Psalm 115: 13–‘…he will bless those who fear the Lord, both small and great.’  One word lifts my heart–  ‘small’.  As in those of us who don’t get much of the world’s attention, who leave a mark not quite matching the rich and famous.

The Lord levels the playing field.  Everyone can be blessed by God.  Everyone.  The small and the great.  Note the order here–‘ small’ first and ‘great’ later.

Our culture celebrates big-shot go-getters.  The super-rich.  The high-mucky-muck.  Prima donna hotshots.  And that’s sort of okay with me.  For many of them create jobs, foster progress moving life forward, even though many lead tragic and horrible lives.

But here in God’s Word, they’re not the only ones who matter.  There’s room even for the likes of me.  The small.  From Podunk.  Bottom rung, entry level and lightweight.  After all, I’m no Max Lucado.  Or C.S. Lewis.  Or any other popular author or preacher, for that matter.  Why not?  Lots of reasons.

Nevertheless, here I am, chugging along writing weekly devotionals for almost nine years now, to encourage and challenge others with no monetary gain for myself.  All done gladly and willingly.  Even my two published daily devotional books have put us in a lower tax bracket!  The small.  Me.

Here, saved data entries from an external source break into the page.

(** ** Properties *)

Section NestingProperties.
Context {E : Env} {L : EnvLaws E}.

(** C9: contracts that call each other, and themselves, without end are stopped by
    gas: on a transaction's meter, a message handled, a contract instantiated or
    executed with less gas left than the nesting allowed always comes to an end,
    by returning or by a panic; the bound on the nesting is never what stops it. *)
Theorem gas_bounds_nesting n w :
  gm_finite (w_gas w) -> gm_Limit (w_gas w) - gm_GasConsumed (w_gas w) < Z.of_nat n ->
  (forall ctx m, NewHandler (entry n) ctx m w <> NoFuel) /\
  (forall ctx id creator msg cs, Instantiate (entry n) ctx id creator msg cs w <> NoFuel) /\
  (forall ctx a caller msg cs, Execute (entry n) ctx a caller msg cs w <> NoFuel).
Proof.
  intros Hw Hk. pose proof (entry_ends n) as He. pose proof (entry_sound gasR n) as Hs.
  split; [|split]; intros.
  - by apply (ends_NewHandler (Z.of_nat n)).
  - apply (ends_Instantiate (Z.of_nat n)); [done..|]. unfold gas_left. lia.
  - apply (ends_Execute (Z.of_nat n)); [done..|]. unfold gas_left. lia.
Qed.

End NestingProperties.

(** ** Witnesses *)

#[local] Existing Instances demo_scripts RefEnv RefEnvLaws.

Definition loop_msg : sdk_msg :=
  WasmMsg false (WExecute {| ec_Sender := alice; ec_Contract := demo_contract;
                             ec_Msg := bytes_of_string "loop"; ec_SentFunds := [] |}).

Definition call_msg : sdk_msg :=
  WasmMsg false (WExecute {| ec_Sender := alice; ec_Contract := demo_contract;
                             ec_Msg := bytes_of_string "call"; ec_SentFunds := [] |}).

Lemma gas_bounds_nesting_witness :
  NewHandler (entry (Z.to_nat 84000)) ref_ctx loop_msg demo_ready <> NoFuel.
Proof.
  apply (gas_bounds_nesting (Z.to_nat 84000) demo_ready).
  - vm_compute. split; [reflexivity|]. intros H. discriminate H.
  - vm_compute. reflexivity.
Defined.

Franklin Graham hasn’t signed up to receive these weekly devotions…yet.  Oh well, his loss?  Probably not.  But really doesn’t matter.  Small is good.  I’ll take it.  Do you believe that?  I do… on good days.  But on others?  Well, you know!

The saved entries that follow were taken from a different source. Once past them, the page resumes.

(* ===== verification/Invariants.v ===== *)
(** * What every message preserves

    Relations between the states before and after a message that hold however
    deeply it nests: each is an instance of [CallFrame], and its theorem follows
    by [sound_NewHandler] and [entry_sound]. *)

From S2P Require Import Prelude GoStd SdkTypes Types Sdk Ref Gas Store Code Keeper Demo Runs Nesting.

(** ** The relations *)

Section Relations.
Context {E : Env}.

(** A contract record belongs to an account. *)
Definition contracts_have_accounts (w : world) : Prop :=
  forall a, is_Some (kv_get (GetContractAddressKey a) (w_store w)) -> is_Some (account_at (w_sdk w) a).

(** Where there is an account, the contract record (or its absence) stays. *)
Definition records_kept (w w' : world) : Prop :=
  forall a, is_Some (account_at (w_sdk w) a) ->
    is_Some (account_at (w_sdk w') a) /\
    kv_get (GetContractAddressKey a) (w_store w') = kv_get (GetContractAddressKey a) (w_store w).

(** Both together. *)
Definition contractsR (w w' : world) : Prop :=
  records_kept w w' /\ (contracts_have_accounts w -> contracts_have_accounts w').

Definition typedR (w w' : world) : Prop := well_typed (w_store w) -> well_typed (w_store w').

(** New code ids are paid for, so the counter does not wrap within a meter. *)
Definition code_room (w : world) : Prop :=
  codes_dense (w_store w) /\ gm_finite (w_gas w) /\
  next_id KeyLastCodeID (w_store w) + (gm_Limit (w_gas w) - gm_GasConsumed (w_gas w)) < two64 - 1.

Definition codesR (w w' : world) : Prop :=
  gasR w w' /\
  (code_room w ->
     code_room w' /\
     next_id KeyLastCodeID (w_store w) <= next_id KeyLastCodeID (w_store w') /\
     forall id, is_u64 id -> is_Some (kv_get (GetCodeKey id) (w_store w)) ->
       kv_get (GetCodeKey id) (w_store w') = kv_get (GetCodeKey id) (w_store w)).

End Relations.

(** ** They hold of every step *)

Section Instances.
Context {E : Env} {L : EnvLaws E}.

(** A relation that reads only the contract records and the accounts. *)
Lemma contractsR_same w w' :
  (forall a, kv_get (GetContractAddressKey a) (w_store w') = kv_get (GetContractAddressKey a) (w_store w)) ->
  (forall a, is_Some (account_at (w_sdk w) a) -> is_Some (account_at (w_sdk w') a)) ->
  contractsR w w'.
Proof.
  intros Hk Ha. split.
  - intros a Hs. auto.
  - intros Hc a. rewrite Hk. auto.
Qed.

#[export] Instance contractsR_preorder : PreOrder contractsR.
Proof.
  split.
  - intros w. by apply contractsR_same.
  - intros w1 w2 w3 [K1 C1] [K2 C2]. split; [|auto].
    intros a Ha. destruct (K1 a Ha) as [Ha' E1], (K2 a Ha') as [Ha'' E2].
    split; [done|congruence].
Qed.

What does God want?  Here’s that first part of verse 13–‘…he will bless those who fear the Lord…’  What’s this about fearing Him?  Fear means to worship, love, and be loyal to God.  Not cringing, dreading the back of His hand.  Though if we thumb our nose at God, rebelling with abandon, we probably should watch out.  But that’s not me.  Or you?

So, be blessed!  You know the Lord, don’t you?  Jesus makes us family…both small and great!  Room for all at His inn.  Mansions over His hilltop await even a small-fry follower like me!

Thank you, Jesus, for bringing me close to you forever.  Amen.

WASTING AWAY 2 Corinthians 4

Polio rears its ugly head once again. Not in some third world country, but in the New York City area of the United States. As one who contracted this disease at the age of two, let me tell you that this is not good news. Oh, that polio had been wiped out… forever.

Catching polio at such an early age leaves me fearful, apprehensive, and lonely. In isolation at a hospital polio clinic miles from home and family, life gets skewed rather early for me. Actually, I was very fortunate. I had polio’s lesser type. No permanent paralysis. No iron lung for breathing. I’ve joked over the years that the only residual effect has been a thinner left leg. Anything thin in my body, I’ll gladly take!

But it’s not so funny anymore. That leg is shrinking. Atrophy sets in. Becomes so noticeable that my sister says that I should ditch my outdoors warm weather shorts. Wear long pants. Cover up what’s becoming quite obvious.

Somehow I’m not too down-in-the-mouth about it. Not hopeless and despondent. For I’ve learned that the Bible is true, through and through. What God says matters. I try to listen to Him, as best I can.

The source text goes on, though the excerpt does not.